Genetic keys to COVID-19 vaccine response unlocked

In a recent study published in The American Journal of Human Genetics, a team of scientists conducted a genome-wide association study among United Kingdom (U.K.) Biobank participants on the immunoglobulin G (IgG) serostatus against the severe acute respiratory syndrome coronavirus 2 (SARS-CoV-2) spike protein to understand the underlying mechanisms behind the variable humoral immune responses to coronavirus disease 2019 (COVID-19) vaccines.

Study: Genetic determinants of IgG antibody response to COVID-19 vaccination. Image Credit: Juan Gaertner / ShutterstockStudy: Genetic determinants of IgG antibody response to COVID-19 vaccination. Image Credit: Juan Gaertner / Shutterstock

Background

By the end of 2023, the COVID-19 pandemic has been responsible for over six million mortalities and over 700 million cases, making it one of the most critical public health concerns of recent decades. The spread of the pandemic has been mitigated largely due to concerted efforts worldwide to develop vaccines against SARS-CoV-2 and vaccinate a large proportion of the population, especially individuals at high risk, such as older adults and those with comorbidities.

However, although numerous countries have vaccinated close to 70% of their population, the efficacy of the vaccines has been highly variable even after the two doses that are recommended as the standard regimen. The individual variations in duration and potency of humoral immune responses to vaccines are determined by biological mechanisms associated with host immunogenicity, which are also linked to factors such as ethnicity, age, and sex. Therefore, understanding these host immunogenicity factors can help improve vaccine efficacy.

About the study

In the present study, the researchers used U.K. Biobank data and carried out a genome-wide association study to understand the correlations between health outcomes and IgG serostatus. The health and genetic linkage data from the U.K. Biobank was combined with information on the serum antibody status against the nucleocapsid and spike proteins.

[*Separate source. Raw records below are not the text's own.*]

(** ** Failed mounts *)

(** Against any mounter: when the mount of an ephemeral volume fails and the target can be
    examined, the request fails with the mounter's message and the directory that was made for
    the volume is gone again. *)
Theorem ephemeral_mount_failure_cleans `{!Env} hpn req err w w1 w2 :
  no_faults → isEphemeralVolumeRequest req = true → valid_name (np_VolumeId req) →
  wf_fs (w_fs w2) →
  let path := getEphemeralVolumePath hpn (getStoragePoolNameFromMap (np_VolumeContext req)) (np_VolumeId req) in
  volumeSource hpn req w = (Ret path, w1) →
  mi_Mount (hpn_Mounter hpn) path (np_TargetPath req)
    (default "" (fst <$> (np_VolumeCapability req ≫= GetMount)))
    (if np_Readonly req then ["bind"; "ro"] else ["bind"]) w1 = (Fail err, w2) →
  np_TargetPath req ≠ "" → is_Some (w_fs w2 !! resolve (np_TargetPath req)) →
  mounts_below (resolve path) (w_mounts w2) = [] → is_Some (w_fs w2 !! resolve path) →
  ∃ msg w3, mountVolume hpn (np_TargetPath req) req w = (Fail (ErrorString msg), w3) ∧
    w_fs w3 = rm_tree (resolve path) (w_fs w2) ∧ w_mounts w3 = w_mounts w2.
Proof.
  intros Hnf He Hid Hwf path Hsrc Hmnt Hne [x Hx] Hm [y Hy]. unfold mountVolume. run_ret Hsrc.
  erewrite run_bind_ret by (by apply run_try_fail). unfold mountFailed.
  erewrite run_bind_ret.
  2: { apply run_try_ret. unfold os_StatMode, reads, stat_result. rewrite Hnf, decide_False, Hx by done. reflexivity. }
  rewrite He. rewrite bind_assoc. erewrite run_bind_ret.
  2: { apply run_try_ret. eapply RemoveAll_found; [done| | | |exact Hy|exact Hm].
       - by apply Join_nonempty.
       - by apply endsWithDot_Join.
       - unfold path, getEphemeralVolumePath. rewrite resolve_Join by done. apply snoc_not_nil. }
  do 2 eexists. split; [reflexivity|]. done.
Qed.

(** A mounter that never mounts. *)
Definition brokenMounter `{!Env} : Mounter := {|
  mi_Mount _ _ _ _ := fail (ErrorString "mount failed");
  mi_Unmount _ := fail (ErrorString "unmount failed");
  mi_List := ret [];
  mi_IsLikelyNotMountPoint _ := ret true;
|}.
Definition demoSourced : world :=
  (volumeSource (NewHostPathNode demoConfig brokenMounter) (demoPublish "csi-1" "/pods" {[ ephemeralContextKey := "true" ]})
     demoNodeWorld).2.

Lemma ephemeral_mount_failure_cleans_witness :
  ∃ msg w3, mountVolume (NewHostPathNode demoConfig brokenMounter) "/pods"
      (demoPublish "csi-1" "/pods" {[ ephemeralContextKey := "true" ]}) demoNodeWorld = (Fail (ErrorString msg), w3) ∧
    w_fs w3 = rm_tree ["data"; "csi-1"] (w_fs demoSourced).
Proof.
  destruct (ephemeral_mount_failure_cleans (NewHostPathNode demoConfig brokenMounter)
    (demoPublish "csi-1" "/pods" {[ ephemeralContextKey := "true" ]}) (ErrorString "mount failed") demoNodeWorld
    demoSourced demoSourced) as (msg&w3&Hr&Hfs&_);
    [done|vm_compute; reflexivity|by_decide|by_wf|vm_compute; reflexivity|reflexivity|done
    |vm_compute; by eexists|vm_compute; reflexivity|vm_compute; by eexists|].
  exists msg, w3. split; [exact Hr|exact Hfs].
Defined.

(** When the mount fails and the target cannot be examined either, the handler dereferences
    the missing file information and panics. *)
Theorem mount_failure_panics `{!Env} hpn req source err e w w1 w2 w3 :
  volumeSource hpn req w = (Ret source, w1) →
  mi_Mount (hpn_Mounter hpn) source (np_TargetPath req)
    (default "" (fst <$> (np_VolumeCapability req ≫= GetMount)))
    (if np_Readonly req then ["bind"; "ro"] else ["bind"]) w1 = (Fail err, w2) →
  os_StatMode (np_TargetPath req) w2 = (Fail e, w3) →
  mountVolume hpn (np_TargetPath req) req w =
    (Panic "invalid memory address or nil pointer dereference", w3).
Proof.
  intros Hsrc Hmnt Hstat. unfold mountVolume. run_ret Hsrc.
  erewrite run_bind_ret by (by apply run_try_fail). unfold mountFailed.
  by erewrite run_bind_ret by (by apply run_try_fail).
Qed.

Lemma mount_failure_panics_witness :
  (mountVolume (NewHostPathNode demoConfig brokenMounter) "/gone" (demoPublish "vol1" "/gone" ∅) demoNodeWorld).1 =
    Panic "invalid memory address or nil pointer dereference".
Proof.
  pose proof (mount_failure_panics (NewHostPathNode demoConfig brokenMounter) (demoPublish "vol1" "/gone" ∅)
    "/data/vol1" (ErrorString "mount failed") (PathError "stat" "/gone" ENOENT) demoNodeWorld demoNodeWorld
    demoNodeWorld (tickw demoNodeWorld)) as H.
  change "/gone" with (np_TargetPath (demoPublish "vol1" "/gone" ∅)) at 1.
  rewrite H; [reflexivity|vm_compute; reflexivity|reflexivity|vm_compute; reflexivity].
Defined.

The presence of different antibodies against the spike and nucleocapsid antibodies allowed the exclusion of participants with previous SARS-CoV-2 infections and helped in understanding the genetic effects linked to the humoral immune responses to the vaccines. Furthermore, the results from two types of antibody tests were used to categorize the participants into three cohorts — replication, discovery, and combined — for the genome-wide association study analysis.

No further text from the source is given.